▶ **Problem requirements**
Look through the lines below, find those with the word "registry", and copy them.

Stored items
(** A handler of subscriptions works on the client that has the id. *)
Lemma callHandler_spec now opcode r request requestId id m m' res :
  callHandler now opcode r request requestId id m = Some (m', res) →
  m' = m ∨ ∃ s c c' call,
    res = Ok call ∧ getClient id m = Some (s, c) ∧ m' = set_client s c' m ∧ (clientId c' = clientId c ∧ calls c c') ∧ isActive c' = isActive c ∧
    (∀ n, client_ok n c → client_ok n c') ∧ (closed_ok c → isActive c = true → closed_ok c').
Proof.
  unfold callHandler. destruct (handler_of opcode) as [[type| |]|]; [| | |done].
  - intros [= <- <-]. unfold subscribe. destruct (getClient id m) as [[s c]|]; [|by left]. destruct (hasSubscription type c) eqn:Hh; [by left|].
    pose proof (calls_step (CSubscribe now type) c) as Hk. cbn [client_step] in Hk. pose proof (λ n, addSubscription_ok now type n c) as Ho. destruct (addSubscription now type c) as [c' [sid|]] eqn:Ha; [|by left].
    right. exists s, c, c', (Replying r (SubscriptionCreated sid type)). unfold addSubscription in Ha, Hk. case_decide; [done|]. injection Ha as <- <-.
    cbn in Hk.
    split; [done|]. split; [done|]. split; [done|]. split; [done|]. split; [done|]. split; [intros n Hc; by apply Ho|].
    intros _ Hac Hna. unfold isActive in *. cbn in Hna. congruence.
  - destruct request as [sid|]; [|intros [= <- <-]; by left]. intros [= <- <-]. unfold unsubscribe. destruct (getClient id m) as [[s c]|]; [|by left].
    destruct (getSubscription sid c); [|by left]. right. exists s, c. do 2 eexists. cbn. split; [done|]. split; [done|]. split; [done|].
    split; [split; [done|exact (calls_step (CUnsubscribe sid) c)]|]. split; [done|]. split; [intros n Hc; by apply removeSubscription_ok|]. intros Hc _ Hna. cbn. by rewrite Hc.
  - destruct request; intros [= <- <-]; by left.
Qed.

Lemma getClient_at id m s c : getClient id m = Some (s, c) → JsMap.get (clients m) id = Some s ∧ client_at s m = Some c.
Proof. unfold getClient. destruct (JsMap.get (clients m) id) as [s'|]; cbn; [|done]. destruct (client_at s' m) eqn:Hc; cbn; [|done]. intros. by simplify_eq. Qed.

Lemma set_client_twice s c c' m : set_client s c (set_client s c' m) = set_client s c m.
Proof. unfold set_client, set_sockets. cbn. by rewrite list_insert_insert_eq. Qed.

Lemma client_at_set s c m : is_Some (client_at s m) → client_at s (set_client s c m) = Some c.
Proof. intros H. unfold set_client. rewrite client_at_insert by done. by rewrite decide_True. Qed.

Lemma inv_executeRequest F ids now s opcode r request requestId c m :
  inv F ids m → client_at s m = Some c → inv F ids (executeRequest now s opcode r request requestId c m).1.
Proof.
  intros Hi Hs. unfold executeRequest. pose proof (keeps_startRequest now (count s (waiting m)) c) as Hk. pose proof (startRequest_same now c) as Hsame.
  destruct (startRequest now c) as [c1 ok]. destruct Hsame as (Hid & Hst & Hact). destruct ok.
  2:{ apply (inv_set_client F ids s c); [done|done|]. eapply keeps_trans; [exact Hk|]. apply keeps_minor, minor_sendError. }
  destruct (callHandler _ _ _ _ _ _ _) as [[m2 res]|] eqn:Hc.
  2:{ apply (inv_set_client F ids s c); [done|done|]. eapply keeps_trans; [exact Hk|]. apply keeps_end_minor, minor_sendError. }
  apply callHandler_spec in Hc as [->|(s' & c' & c'' & call & -> & Hg & -> & Hid' & Ha' & Ho' & Hc')].
  - destruct res as [call|e]; cbn; [by apply (inv_add_waiting F ids s c)|]. rewrite client_at_set by done. rewrite set_client_twice.
    apply (inv_set_client F ids s c); [done|done|]. eapply keeps_trans; [exact Hk|]. apply keeps_end_minor, minor_handleError.
  - cbn. set (w := mkWaiting s requestId call). assert (inv F ids (add_waiting w (set_client s c1 m))) as Hi1 by (by apply (inv_add_waiting F ids s c)).
    change (inv F ids (set_client s' c'' (add_waiting w (set_client s c1 m)))). apply getClient_at in Hg as [Hg Hs'].
    apply (inv_update F ids s' c'); [done|done|by left|done|by right|done|by rewrite Ha'|by apply Ho', (inv_client F ids _ Hi1)|].
    intros HF. apply Hc'; [by apply (inv_closed F ids _ Hi1 HF s')|].
    destruct (inv_clients F ids _ Hi1 _ _ Hg) as (x & Hx & Hxid). assert (client_at s (add_waiting w (set_client s c1 m)) = Some c1) as Hs1 by (by apply client_at_set).
    assert (s' = s) as -> by (eapply (inv_ids F ids _ Hi1 HF); [exact Hx|exact Hs1|done]).
    assert (c' = c1) as -> by (cbn in Hs'; unfold client_at in *; cbn in *; congruence).
    rewrite (same_active c) by done. by apply Hact.
Qed.

Lemma inv_startPlugin F ids now s c m call requestId code message (o : list output) :
  inv F ids m → client_at s m = Some c →
  inv F ids (match startRequest now c with
         | (c, false) => (set_client s (sendError requestId code message c).1 m, [])
         | (c, true) => (add_waiting (mkWaiting s requestId call) (set_client s c m), o)
         end).1.
Proof.
  intros Hi Hs. pose proof (keeps_startRequest now (count s (waiting m)) c) as Hk. destruct (startRequest now c) as [c1 [|]].
  - by apply (inv_add_waiting F ids s c).
  - apply (inv_set_client F ids s c); [done|done|]. eapply keeps_trans; [exact Hk|]. apply keeps_minor, minor_sendError.
Qed.

Lemma inv_processMessage F ids now s raw c m : inv F ids m → client_at s m = Some c → inv F ids (processMessage now s raw c m).1.
Proof.
  intros Hi Hs. assert (∀ c', minor c c' → inv F ids (set_client s c' m)) as Hm by (intros c' Hc; apply (inv_set_client F ids s c); [done|done|by apply keeps_minor]).
  unfold processMessage. destruct (parseWebSocketMessage raw) as [[opcode payload]|]; [|apply Hm, minor_closeWithError]. destruct (_ && _).
  - unfold handlePluginOpcode. destruct (isHandshakeCompleted c); cbn [negb]; [|apply Hm, minor_handshakeRequired].
    destruct (pluginRegistry m) as [registry|].
    + unfold handlePluginOpcodeLocal. destruct (PluginOpcodeRegistry.getHandler _ _ registry opcode) as [h|]; [|apply Hm, minor_closeWithError].
      case_decide; [apply Hm, minor_sendError|]. destruct (decode _ _) as [request|]; [|apply Hm, minor_sendError].
      pose proof (inv_startPlugin F ids now s c m (PluginHandling h) (read_requestId payload)) as Hst. specialize (Hst ProtocolError.TOO_MANY_PENDING_REQUESTS None []).
      specialize (Hst Hi Hs). by destruct (startRequest now c) as [c1 [|]].
    + unfold handlePluginOpcodeCrossThread. destruct (JsMap.has _ _); cbn [negb]; [|apply Hm, minor_closeWithError].
      case_decide; [apply Hm, minor_sendError|]. pose proof (inv_startPlugin F ids now s c m (executePluginHandler opcode m) (read_requestId payload)) as Hst.
      specialize (Hst ProtocolError.TOO_MANY_PENDING_REQUESTS None []). specialize (Hst Hi Hs). by destruct (startRequest now c) as [c1 [|]].
  - destruct (getRequestRegistration opcode) as [r|]; [|apply Hm, minor_closeWithError]. case_match; [apply Hm, minor_handshakeRequired|].
    case_decide; [apply Hm, minor_handlePing|]. case_decide; [apply (inv_set_client F ids s c); [done|done|apply keeps_handshake]|].
    case_decide; [apply Hm, minor_sendError|]. case_match; [|apply Hm, minor_sendError]. by apply inv_executeRequest.
Qed.

Lemma inv_resume F ids n a m : inv F ids m → inv F ids (resume n a m).
Proof.
  intros Hi. unfold resume. destruct (waiting m !! n) as [w|] eqn:Hw; [|done]. destruct (client_at (wr_socket w) m) as [c|] eqn:Hs; cbn; [|done].
  destruct (finish (wr_requestId w) (wr_call w) a c) as [c'|] eqn:Hf; [|done].
  assert (∀ s, count s (waiting m) = ((if decide (wr_socket w = s) then 1 else 0) + count s (delete n (waiting m)))%nat) as Hn by (intros s; by apply waiting_count_delete).
  pose proof (Hn (wr_socket w)) as Hns. rewrite decide_True in Hns by done.
  apply (keeps_finish (count (wr_socket w) (delete n (waiting m)))) in Hf as (Hid & Ha & Ho & Hc).
  change (inv F ids (set_sockets (<[wr_socket w := Some c']> (sockets m)) (clients m) (delete n (waiting m)) m)).
  apply (inv_update F ids (wr_socket w) c); [done|done|by left| | |done|done| |].
  - intros s' Hne. by rewrite Hn, decide_False.
  - intros x Hx. right. by apply list_elem_of_delete_inv in Hx.
  - apply Ho. cbn in Hns. rewrite <- Hns. by apply (inv_client F ids m).
  - intros HF. by apply Hc, (inv_closed F ids m Hi HF (wr_socket w)).
Qed.

End WebSocketFacts.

▶ **Solution to this exercise**
    destruct (pluginRegistry m) as [registry|].
    + unfold handlePluginOpcodeLocal. destruct (PluginOpcodeRegistry.getHandler _ _ registry opcode) as [h|]; [|apply Hm, minor_closeWithError].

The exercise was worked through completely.